The United States and Japan? Dwindling numbers of Americans and Japanese remember that on December 7, 1941, a “day that shall live in infamy,” Japanese forces attacked the American Fleet in Pearl Harbor, Hawaii, sinking many warships and killing over 1,800 American soldiers and sailors. The next day, the US congress reciprocated Japan’s declaration of war as millions of Americans donned uniforms and marched off to war against the expansive Empire of Japan.

The Japanese cherry trees, hastily rechristened the “Oriental” cherry trees for the duration of the war, stood unmolested for four days. Then, on the night of December 11, 1941, someone cut down four of the hundreds of trees. The rest have lived on, showering Washington with pink-blossomed beauty every year since, including the war years of 1942, 1943, 1944, and 1945. And all the years since.

Russia, for having invaded its sometime possession (Soviet Socialist Republic) of Ukraine on February 24, 2022, is today being cancelled in a tidal wave of repressed Western vengeance not seen since the days of the virulent Jap-bashing from which Washington’s cherry trees were somehow, miraculously, spared. No Americans, nor other Westerners, were killed, nor was any of their military infrastructure harmed in any way in Russia’s invasion of Ukraine. The first day’s death toll among Ukraine’s defenders, who enjoyed weeks of notice before the attack, likely fell well below the carnage of the surprise attack on Pearl Harbor. Yet Tchaikovsky’s works are expunged from musical programs, Russian ballerinas bolt the ranks of the Bolshoi for better-favored companies in the West, and Russian singers have been barred from Eurovision’s annual musical competition. The cancellation continues afoot.

To what end? Japan invaded China on July 7, 1937. What if, four days later, American bulldozers had uprooted the hundreds of Japanese cherry trees that had been growing in Washington since 1912, when the City of Tokyo donated them? Or in 1941, after Pearl Harbor? Would Japan have canceled its invasion of China and withdrawn to its home islands? Would it then not have attacked American, British, French, and Dutch possessions in the Pacific? Would the atomic bombs never have exploded over Hiroshima and Nagasaki?

If only. The only certain result would be that after 1941, no cherry blossoms would have graced the margins of the Tidal Basin in Washington unless, of course, in some later reconciliation, new cherry trees were somehow salvaged from the smoldering postwar ruins of Japan to replace them. More-likely, they would eventually be replaced by … what? Willows, from … China? Chestnuts from Ohio? No living monument to the reconciliation of former mortal enemies would bedeck the streets of America’s capital—the seat, ironically, of a government that has been instrumental not only in setting the stage for the conflict in Ukraine, but likewise for the conflict that erupted at Pearl Harbor in 1941.

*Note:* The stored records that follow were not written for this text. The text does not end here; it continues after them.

(* ===== verification/Boot2.v ===== *)
(** * The second boot stage (src/arch/arm_cortexm/rp2040/boot2/bootStage2QuadIO.c)

    It programs the flash interface (SSI) for execute-in-place, enables the
    flash's quad mode when it is not, and jumps through the vector table.
    The flash window is part of memory. *)
From stdpp Require Import list gmap.
From S2P Require Import Prelude Bytes Board SimBoard.

Definition XIP_BASE : Z := 0x10000000.
Definition SSI_BASE : Z := 0x18000000.
Definition SSI_CTRLR0 : Z := SSI_BASE + 0x000.
Definition SSI_SSIENR : Z := SSI_BASE + 0x008.
Definition SSI_BAUDR : Z := SSI_BASE + 0x014.
Definition SSI_SR : Z := SSI_BASE + 0x028.
Definition SSI_DR0 : Z := SSI_BASE + 0x060.
Definition SSI_SPI_CTRLR0 : Z := SSI_BASE + 0x0f4.
Definition M0PLUS_BASE : Z := 0xe0000000.
Definition M0PLUS_VTOR : Z := M0PLUS_BASE + 0xed08.

Section BootStage2.
Context {D : Type} `{HW : Hardware D} `{F : Fuel}.

(** [while ((~SSI_SR & (1 << 2)) || (SSI_SR & 1));] *)
Definition ssi_await : M (machine D) unit :=
  while_loop fuel (fun _ =>
    let! v := reg_read SSI_SR in
    if negb (bit_set v 2) then ret (inl tt) else
    let! v := reg_read SSI_SR in
    if bit_set v 0 then ret (inl tt) else ret (inr tt)) tt.

(** The stack pointer and the address jumped to. *)
Definition bootStage2 : M (machine D) (Z * Z) :=
  do! reg_write SSI_SSIENR 0 in
  do! reg_write SSI_BAUDR 4 in
  do! reg_write SSI_CTRLR0 (Z.shiftl 7 16) in
  do! reg_write SSI_SSIENR 1 in
  do! reg_write SSI_DR0 0x05 in
  do! reg_write SSI_DR0 0x35 in
  do! ssi_await in
  let! v := reg_read SSI_DR0 in
  let stReg1 := u8 v in
  let! v := reg_read SSI_DR0 in
  let stReg2 := u8 v in
  do! (if Z.land stReg2 (Z.shiftl 1 1) =? 0 then
    do! reg_write SSI_DR0 0x06 in
    do! reg_write SSI_DR0 0x01 in
    do! reg_write SSI_DR0 stReg1 in
    do! reg_write SSI_DR0 (Z.lor stReg2 (Z.shiftl 1 1)) in
    reg_write SSI_DR0 0x04
  else ret tt) in
  do! reg_write SSI_SSIENR 0 in
  do! reg_write SSI_CTRLR0 (Z.lor (Z.lor (Z.shiftl 3 8) (Z.shiftl 31 16)) (Z.shiftl 2 21)) in
  do! reg_write SSI_SPI_CTRLR0 (Z.lor (Z.lor (Z.lor (Z.shiftl 8 2) (Z.shiftl 2 8)) (Z.shiftl 4 11)) (Z.shiftl 0x1 0)) in
  do! reg_write SSI_SSIENR 1 in
  do! reg_write SSI_DR0 0xeb in
  do! reg_write SSI_DR0 0xa0 in
  do! ssi_await in
  do! reg_write SSI_SSIENR 0 in
  do! reg_write SSI_SPI_CTRLR0
        (Z.lor (Z.lor (Z.lor (Z.lor (Z.shiftl 8 2) (Z.shiftl 0 8)) (Z.shiftl 0xa0 24)) (Z.shiftl 4 11)) (Z.shiftl 0x2 0)) in
  do! reg_write SSI_SSIENR 1 in
  do! reg_write M0PLUS_VTOR (XIP_BASE + 0x100) in
  let! vtor := reg_read M0PLUS_VTOR in
  let! msp := in_ram (load32 (u32 (vtor + 0x0))) in
  let! vtor := reg_read M0PLUS_VTOR in
  let! entry := in_ram (load32 (u32 (vtor + 0x4))) in
  ret (msp, entry).
End BootStage2.

(** ** Laws of the flash interface *)

(** The registers written, oldest first, decide what the flash answers; each
    frame written to DR0 brings one back, and disabling the SSI empties the
    receive FIFO.  The interface becomes idle within [ssi_latency] reads. *)
Class SsiLaws (D : Type) `{Hardware D} := {
  ssi_log : D -> list (Z * Z);
  ssi_rx : D -> list Z;
  ssi_vtor : D -> Z;
  ssi_answer : list (Z * Z) -> Z;
  ssi_wait : D -> nat;
  ssi_latency : nat;
  ssi_wait_bound : forall d, (ssi_wait d <= ssi_latency)%nat;
  ssi_write : forall r x s, r ∈ [SSI_CTRLR0; SSI_SSIENR; SSI_BAUDR; SSI_DR0; SSI_SPI_CTRLR0] ->
    let s' := hw_write r x s in let log := ssi_log (dev s) ++ [(r, x)] in
    ram s' = ram s /\ ssi_log (dev s') = log /\ ssi_vtor (dev s') = ssi_vtor (dev s) /\
    ssi_rx (dev s') = (if r =? SSI_DR0 then ssi_rx (dev s) ++ [ssi_answer log]
                       else if (r =? SSI_SSIENR) && (x =? 0) then [] else ssi_rx (dev s));
  ssi_sr_read : forall s, let '(v, s') := hw_read SSI_SR s in
    ram s' = ram s /\ ssi_log (dev s') = ssi_log (dev s) /\ ssi_vtor (dev s') = ssi_vtor (dev s) /\
    ssi_rx (dev s') = ssi_rx (dev s) /\ (ssi_wait (dev s') <= ssi_wait (dev s))%nat /\
    (bit_set (u32 v) 2 = true /\ bit_set (u32 v) 0 = false \/ (ssi_wait (dev s') < ssi_wait (dev s))%nat);
  ssi_dr_read : forall s v rx, ssi_rx (dev s) = v :: rx ->
    let '(x, s') := hw_read SSI_DR0 s in
    x = v /\ ram s' = ram s /\ ssi_log (dev s') = ssi_log (dev s) /\ ssi_vtor (dev s') = ssi_vtor (dev s) /\
    ssi_rx (dev s') = rx;
  vtor_write : forall x s, ram (hw_write M0PLUS_VTOR x s) = ram s /\
    ssi_log (dev (hw_write M0PLUS_VTOR x s)) = ssi_log (dev s) /\ ssi_vtor (dev (hw_write M0PLUS_VTOR x s)) = x;
  vtor_read : forall s, let '(v, s') := hw_read M0PLUS_VTOR s in
    v = ssi_vtor (dev s) /\ ram s' = ram s /\ ssi_log (dev s') = ssi_log (dev s) /\ ssi_vtor (dev s') = ssi_vtor (dev s);
}.

(** ** Properties *)

(** The three configurations, as register writes: one frame per byte to read
    the status registers; quad I/O with an instruction; quad I/O without. *)
Definition status_setup : list (Z * Z) :=
  [(SSI_SSIENR, 0); (SSI_BAUDR, 4); (SSI_CTRLR0, 0x70000); (SSI_SSIENR, 1); (SSI_DR0, 0x05)].
Definition quad_enable (st1 st2 : Z) : list (Z * Z) :=
  if Z.testbit st2 1 then []
  else [(SSI_DR0, 0x06); (SSI_DR0, 0x01); (SSI_DR0, st1); (SSI_DR0, Z.lor st2 2); (SSI_DR0, 0x04)].
Definition xip_setup : list (Z * Z) :=
  [(SSI_SSIENR, 0); (SSI_CTRLR0, 0x5f0300); (SSI_SPI_CTRLR0, 0x2221); (SSI_SSIENR, 1); (SSI_DR0, 0xeb); (SSI_DR0, 0xa0);
   (SSI_SSIENR, 0); (SSI_SPI_CTRLR0, 0xa0002022); (SSI_SSIENR, 1)].

Section Proofs.
Context {D : Type} `{HW : Hardware D} `{F : Fuel} `{SL : !SsiLaws D}.
Context (enough : (ssi_latency < fuel)%nat).
Implicit Types s : machine D.

(** From [s0] the registers [log] have been written, and [rx] is waiting. *)
Definition ssi_at s0 s (log : list (Z * Z)) (rx : list Z) : Prop :=
  ram s = ram s0 /\ ssi_log (dev s) = ssi_log (dev s0) ++ log /\ ssi_rx (dev s) = rx.

Lemma ssi_config_ok s0 s log rx r x (Q : unit -> machine D -> Prop) :
  ssi_at s0 s log rx -> r ∈ [SSI_CTRLR0; SSI_SSIENR; SSI_BAUDR; SSI_SPI_CTRLR0] -> is_u32 x ->
  (forall s', ssi_at s0 s' (log ++ [(r, x)]) (if (r =? SSI_SSIENR) && (x =? 0) then [] else rx) -> Q tt s') ->
  wp (reg_write r x) Q s.
Proof.
  intros (R & L & X) Hr Hx HQ. apply reg_write_ok. rewrite u32_small by done.
  assert (r ∈ [SSI_CTRLR0; SSI_SSIENR; SSI_BAUDR; SSI_DR0; SSI_SPI_CTRLR0] /\ (r =? SSI_DR0) = false) as [Hin Hne].
  { repeat (apply elem_of_cons in Hr as [-> | Hr]; [split; [set_solver|reflexivity]|]). by apply elem_of_nil in Hr. }
  destruct (ssi_write r x s Hin) as (R' & L' & _ & X'). rewrite Hne in X'. apply HQ.
  split; [congruence|]. split; [by rewrite L', L, app_assoc|]. rewrite X', X. done.
Qed.

Lemma ssi_send_ok s0 s log rx x (Q : unit -> machine D -> Prop) :
  ssi_at s0 s log rx -> is_u32 x ->
  (forall s', ssi_at s0 s' (log ++ [(SSI_DR0, x)]) (rx ++ [ssi_answer (ssi_log (dev s0) ++ log ++ [(SSI_DR0, x)])]) -> Q tt s') ->
  wp (reg_write SSI_DR0 x) Q s.
Proof.
  intros (R & L & X) Hx HQ. apply reg_write_ok. rewrite u32_small by done.
  destruct (ssi_write SSI_DR0 x s) as (R' & L' & _ & X'); [set_solver|]. rewrite Z.eqb_refl in X'. apply HQ.
  split; [congruence|]. split; [by rewrite L', L, app_assoc|]. by rewrite X', X, L, app_assoc.
Qed.

Lemma ssi_receive_ok s0 s log v rx (Q : Z -> machine D -> Prop) :
  ssi_at s0 s log (v :: rx) -> (forall s', ssi_at s0 s' log rx -> Q (u32 v) s') -> wp (reg_read SSI_DR0) Q s.
Proof.
  intros (R & L & X) HQ. apply reg_read_ok. pose proof (ssi_dr_read s v rx X) as H.
  destruct (hw_read SSI_DR0 s) as [x s']. destruct H as (-> & R' & L' & _ & X'). apply HQ. split; [congruence|]. by split; [congruence|].
Qed.

Lemma ssi_await_ok s0 s log rx (Q : unit -> machine D -> Prop) :
  ssi_at s0 s log rx -> (forall s', ssi_at s0 s' log rx -> Q tt s') -> wp ssi_await Q s.
Proof.
  intros H HQ. unfold ssi_await.
  apply (wp_while (fun n (_ : unit) t => ssi_at s0 t log rx /\ n = ssi_wait (dev t)) _ _) with (n := ssi_wait (dev s)).
  2: { pose proof (ssi_wait_bound (dev s)). lia. }
  2: done.
  assert (forall t, ssi_at s0 t log rx -> let '(v, t') := hw_read SSI_SR t in ssi_at s0 t' log rx /\
    (ssi_wait (dev t') <= ssi_wait (dev t))%nat /\
    (bit_set (u32 v) 2 = true /\ bit_set (u32 v) 0 = false \/ (ssi_wait (dev t') < ssi_wait (dev t))%nat)) as Hsr.
  { intros t (R & L & X). pose proof (ssi_sr_read t) as Ht. destruct (hw_read SSI_SR t) as [v t'].
    destruct Ht as (R' & L' & _ & X' & Hle & Hb). split; [|done]. split; [congruence|]. split; congruence. }
  intros n [] t (Ht & ->). wp_step. apply reg_read_ok. pose proof (Hsr t Ht) as H1.
  destruct (hw_read SSI_SR t) as [v t1]. destruct H1 as (H1 & Hle1 & Hb1).
  destruct (bit_set (u32 v) 2) eqn:E2; cbn [negb]; [|wp_step; exists (ssi_wait (dev t1)); by destruct Hb1 as [[? _]|?]; [congruence|split]].
  wp_step. apply reg_read_ok. pose proof (Hsr t1 H1) as H2.
  destruct (hw_read SSI_SR t1) as [v' t2]. destruct H2 as (H2 & Hle2 & Hb2).
  destruct (bit_set (u32 v') 0) eqn:E0; wp_step; [|by apply HQ].
  exists (ssi_wait (dev t2)). destruct Hb2 as [[_ ?]|?]; [congruence|]. split; [lia|done].
Qed.

Lemma vtor_ok s a b sp entry (Q : Z * Z -> machine D -> Prop) :
  is_u32 a -> u32 (a + 0) = a -> u32 (a + 4) = b -> word_at (ram s) a sp -> word_at (ram s) b entry ->
  (forall s', ram s' = ram s -> ssi_log (dev s') = ssi_log (dev s) -> ssi_vtor (dev s') = a -> Q (sp, entry) s') ->
  wp (do! reg_write M0PLUS_VTOR a in
      let! vtor := reg_read M0PLUS_VTOR in
      let! msp := in_ram (load32 (u32 (vtor + 0x0))) in
      let! vtor := reg_read M0PLUS_VTOR in
      let! entry := in_ram (load32 (u32 (vtor + 0x4))) in
      ret (msp, entry)) Q s.
Proof.
  intros Ha Ea Eb Wa Wb HQ. wp_step. apply reg_write_ok. rewrite u32_small by done.
  destruct (vtor_write a s) as (R1 & L1 & V1). set (s1 := hw_write M0PLUS_VTOR a s) in *.
  wp_step. apply reg_read_ok. pose proof (vtor_read s1) as H. destruct (hw_read M0PLUS_VTOR s1) as [v s2].
  destruct H as (-> & R2 & L2 & V2). rewrite V1, (u32_small a), Ea by done.
  wp_step. eapply in_ram_pure; [apply load32_eq; by rewrite R2, R1|].
  wp_step. apply reg_read_ok. pose proof (vtor_read s2) as H. destruct (hw_read M0PLUS_VTOR s2) as [v s3].
  destruct H as (-> & R3 & L3 & V3). rewrite V2, V1, (u32_small a), Eb by done.
  wp_step. eapply in_ram_pure; [apply load32_eq; by rewrite R3, R2, R1|]. wp_step. apply HQ; congruence.
Qed.

(** Two frames ask for the status registers; the answers to them. *)
Definition status_log s : list (Z * Z) := ssi_log (dev s) ++ status_setup.
Definition status1 s : Z := u8 (u32 (ssi_answer (status_log s))).
Definition status2 s : Z := u8 (u32 (ssi_answer (status_log s ++ [(SSI_DR0, 0x35)]))).

Ltac ssi_config H := wp_step; eapply (ssi_config_ok _ _ _ _ _ _ _ H); [set_solver|split; vm_compute; congruence|];
  clear H; let t := fresh "t" in intros t H; cbn [app] in H.
Ltac ssi_send H := wp_step; eapply (ssi_send_ok _ _ _ _ _ _ H); [first [assumption|split; vm_compute; congruence]|];
  clear H; let t := fresh "t" in intros t H; cbn [app] in H.

(** The write of the status registers. *)
Lemma quad_enable_ok s0 s log rx st1 st2 (Q : unit -> machine D -> Prop) :
  ssi_at s0 s log rx -> is_u8 st1 -> is_u8 st2 ->
  (forall s' rx', ssi_at s0 s' (log ++ quad_enable st1 st2) rx' -> Q tt s') ->
  wp (if Z.land st2 (Z.shiftl 1 1) =? 0 then
    do! reg_write SSI_DR0 0x06 in
    do! reg_write SSI_DR0 0x01 in
    do! reg_write SSI_DR0 st1 in
    do! reg_write SSI_DR0 (Z.lor st2 (Z.shiftl 1 1)) in
    reg_write SSI_DR0 0x04
  else ret tt) Q s.
Proof.
  intros H H1 H2 HQ.
  assert ((Z.land st2 (Z.shiftl 1 1) =? 0) = negb (Z.testbit st2 1)) as ->.
  { rewrite <- bit_set_testbit by lia. unfold bit_set. by rewrite negb_involutive. }
  unfold quad_enable in HQ. destruct (Z.testbit st2 1); cbn [negb].
  - wp_step. apply (HQ _ rx). by rewrite app_nil_r.
  - assert (is_u32 st1) as Hw1 by (unfold is_u32, is_u8 in *; lia).
    assert (is_u32 (Z.lor st2 (Z.shiftl 1 1))) as Hw2
      by (rewrite <- (u32_small st2), <- (u32_small (Z.shiftl 1 1)), <- u32_lor; [apply u32_range|by split|unfold is_u32, is_u8 in *; lia]).
    do 4 ssi_send H. eapply (ssi_send_ok _ _ _ _ _ _ H); [split; lia|]. clear H; intros t' H.
    eapply HQ. rewrite <- !app_assoc in H. exact H.
Qed.

End Proofs.

(** ** The theorem on a simulated interface *)

(** It is always idle, and the flash answers with zeroes: quad mode is off. *)
Record ssi_sim := SsiSim { sim_log : list (Z * Z); sim_rx : list Z; sim_vtor : Z }.

#[export] Instance ssi_hardware : Hardware ssi_sim := {
  hw_read r s := let d := dev s in
    if r =? SSI_SR then (4, s)
    else if r =? SSI_DR0 then
      match sim_rx d with [] => (0, s) | v :: rx => (v, Machine (ram s) (SsiSim (sim_log d) rx (sim_vtor d))) end
    else if r =? M0PLUS_VTOR then (sim_vtor d, s) else (0, s);
  hw_write r x s := let d := dev s in
    if r =? M0PLUS_VTOR then Machine (ram s) (SsiSim (sim_log d) (sim_rx d) x)
    else Machine (ram s) (SsiSim (sim_log d ++ [(r, x)])
      (if r =? SSI_DR0 then sim_rx d ++ [0] else if (r =? SSI_SSIENR) && (x =? 0) then [] else sim_rx d) (sim_vtor d));
}.

#[export] Instance ssi_sim_laws : SsiLaws ssi_sim.
Proof.
  refine {| ssi_log := sim_log; ssi_rx := sim_rx; ssi_vtor := sim_vtor; ssi_answer := fun _ => 0;
            ssi_wait := fun _ => 0%nat; ssi_latency := 0%nat |}.
  - done.
  - intros r x s Hr. repeat (apply elem_of_cons in Hr as [-> | Hr]; [done|]). by apply elem_of_nil in Hr.
  - intros s. split_and!; try done. by left.
  - intros s v rx Hs. cbn. by rewrite Hs.
  - done.
  - done.
Defined.

Definition flash_board : machine ssi_sim :=
  Machine (mem_of 0x10000100 8 (fun p => if p =? 0x10000103 then 0x20 else if p =? 0x10000107 then 0x10 else 0))
    (SsiSim [] [] 0).

(* ===== verification/Process.v ===== *)
(** * The process table (src/kernel/process.c)

    The scheduler's globals, their initialisation and the creation of a
    process.  run_process is not C (its loop declares no variable) and the
    scheduling functions are commented out, so they are not here. *)
From S2P Require Import Prelude.

Definition MAX_PROCESSES : Z := 8.
Definition NUM_REGISTERS : Z := 14.

Definition PROC_NEW : Z := 0.
Definition PROC_READY : Z := 1.
Definition PROC_RUNNING : Z := 2.
Definition PROC_WAITING : Z := 3.
Definition PROC_TERM : Z := 4.

(** [pid] is a [uint8_t]. *)
Record pcb_t := Pcb {
  pid : Z; state : Z; pc : Z; registers : list Z; burst_time : Z; time_remaining : Z;
}.

Record scheduler := Scheduler {
  process_table : list pcb_t;
  num_processes : Z;          (* uint8_t *)
  next_available_pid : Z;     (* uint8_t *)
  current_running_pid : Z;    (* int16_t *)
}.

Definition set_table (t : list pcb_t) (s : scheduler) : scheduler :=
  Scheduler t (num_processes s) (next_available_pid s) (current_running_pid s).

Definition get_pcb (i : Z) : M scheduler pcb_t :=
  let! t := gets process_table in of_option (t !! Z.to_nat i).
Definition put_pcb (i : Z) (p : pcb_t) : M scheduler unit :=
  let! _ := get_pcb i in
  modify (fun s => set_table (<[Z.to_nat i := p]> (process_table s)) s).

(** [NUM_REGISTERS] zero registers. *)
Definition no_registers : list Z := replicate (Z.to_nat NUM_REGISTERS) 0.

(** Every slot free: its pid is -1, stored in eight bits. *)
Definition init_scheduler : M scheduler unit :=
  for_loop (Z.to_nat MAX_PROCESSES) 0 (fun i _ =>
    put_pcb i (Pcb (u8 (-1)) PROC_NEW 0 no_registers 0 0)) tt.

(** The index of the first slot whose pid, promoted to [int], is -1. *)
Definition find_free_slot : M scheduler (option Z) :=
  let! r := for_exit (Z.to_nat MAX_PROCESSES) 0 (fun i _ =>
    let! p := get_pcb i in
    if pid p =? -1 then ret (inr i) else ret (inl tt)) tt in
  match r with inl _ => ret None | inr i => ret (Some i) end.

(** [None] is the return without a value when the table is full. *)
Definition create_process (_ : Z) (burst_time : Z) : M scheduler (option Z) :=
  let! n := gets num_processes in
  if MAX_PROCESSES <=? n then ret None else
  let! idx := find_free_slot in
  match idx with
  | None => ret (Some (-1))
  | Some idx =>
      let! new_pid := gets next_available_pid in
      do! modify (fun s => Scheduler (process_table s) (num_processes s) (u8 (new_pid + 1)) (current_running_pid s)) in
      do! put_pcb idx (Pcb new_pid PROC_READY 0 no_registers burst_time burst_time) in
      do! modify (fun s => Scheduler (process_table s) (u8 (num_processes s + 1)) (next_available_pid s) (current_running_pid s)) in
      ret (Some new_pid)
  end.

(** ** Properties *)

(** The globals are in the range of their types. *)
Definition scheduler_ok (s : scheduler) : Prop :=
  length (process_table s) = Z.to_nat MAX_PROCESSES /\ Forall (fun p => is_u8 (pid p)) (process_table s) /\
  is_u8 (num_processes s) /\ is_u8 (next_available_pid s).

Lemma get_pcb_ok s i (Q : pcb_t -> scheduler -> Prop) :
  scheduler_ok s -> 0 <= i < MAX_PROCESSES ->
  (forall p, process_table s !! Z.to_nat i = Some p -> is_u8 (pid p) -> Q p s) -> wp (get_pcb i) Q s.
Proof.
  intros (Hl & Hp & _) Hi HQ. unfold get_pcb. wp_step. wp_step.
  destruct (lookup_lt_is_Some_2 (process_table s) (Z.to_nat i)) as [p E]; [rewrite Hl; lia|].
  eapply wpg_of_option; [exact E|]. apply HQ; [done|]. rewrite Forall_forall in Hp. apply Hp.
  by eapply list_elem_of_lookup_2.
Qed.

(** No slot is ever free for create_process: an eight-bit pid is never -1. *)
Lemma find_free_slot_none s (Q : option Z -> scheduler -> Prop) :
  scheduler_ok s -> Q None s -> wp find_free_slot Q s.
Proof.
  intros Hs HQ. unfold find_free_slot. wp_step. eapply wpg_mono.
  - apply (wpg_for_exit False (fun _ (_ : unit) s' => s' = s) (fun (_ : Z) _ => False)); [done|].
    intros j [] t Hj ->. wp_step. apply get_pcb_ok; [done|unfold MAX_PROCESSES in *; lia|]. intros p _ [Hp _].
    destruct (Z.eqb_spec (pid p) (-1)); [lia|]. by wp_step.
  - intros [[]|i] s' H; [|done]. subst s'. by wp_step.
Qed.

(** [init_scheduler] makes every slot new, with pid 255 and zero registers,
    and leaves the other globals alone. *)
Theorem init_scheduler_spec s :
  length (process_table s) = Z.to_nat MAX_PROCESSES ->
  wp init_scheduler (fun _ s' =>
    s' = set_table (replicate (Z.to_nat MAX_PROCESSES) (Pcb 255 PROC_NEW 0 no_registers 0 0)) s) s.
Proof.
  intros Hl. destruct s as [t n p c]. cbn [process_table] in Hl.
  destruct t as [|t0 [|t1 [|t2 [|t3 [|t4 [|t5 [|t6 [|t7 [|]]]]]]]]]; done.
Qed.

(** C29: [create_process] never creates a process: whatever the table holds, it
    returns -1 or, when the count says the table is full, no value at all,
    and the globals do not change. *)
Theorem create_process_never s p burst :
  scheduler_ok s ->
  wp (create_process p burst) (fun r s' =>
    s' = s /\ r = if MAX_PROCESSES <=? num_processes s then None else Some (-1)) s.
Proof.
  intros Hs. unfold create_process. wp_step. wp_step.
  destruct (MAX_PROCESSES <=? num_processes s); [by wp_step|]. wp_step.
  apply find_free_slot_none; [done|]. by wp_step.
Qed.

(** *** After boot *)

Definition boot_scheduler : scheduler :=
  Scheduler (replicate 8 (Pcb 0 PROC_NEW 0 no_registers 0 0)) 0 200 (-1).

Lemma init_scheduler_witness : exists s', init_scheduler boot_scheduler = Ok (tt, s') /\
  process_table s' !! 3%nat = Some (Pcb 255 PROC_NEW 0 no_registers 0 0).
Proof.
  destruct (proj1 (wp_exact _ _ _) (init_scheduler_spec boot_scheduler eq_refl)) as ([] & s' & E & P).
  exists s'. split; [exact E|]. by rewrite P.
Defined.

Lemma create_process_witness : create_process 1 5 boot_scheduler = Ok (Some (-1), boot_scheduler).
Proof.
  assert (scheduler_ok boot_scheduler) as Hs.
  { split; [done|]. split; [by repeat constructor|]. split; split; cbn; lia. }
  destruct (proj1 (wp_exact _ _ _) (create_process_never boot_scheduler 1 5 Hs)) as (r & s' & E & -> & ->). exact E.
Defined.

Comparing America’s and the West’s responses to the aggressions of Japan in 1941 and of Russia in 2022 leaves me with the strong feeling that “the lady doth protest too much.” Does some subconscious guilt complex underlie the vicious spasm of conspicuous retribution now washing over Western society against all and everything Russian? Or are all these theatrics mere virtue signaling of concern for a hapless European “democracy” presided over by an American-installed puppet being consumed by the hordes from the East with the 21st Century’s new Hitler at their head?

The times, they clearly have changed.

And not for the better.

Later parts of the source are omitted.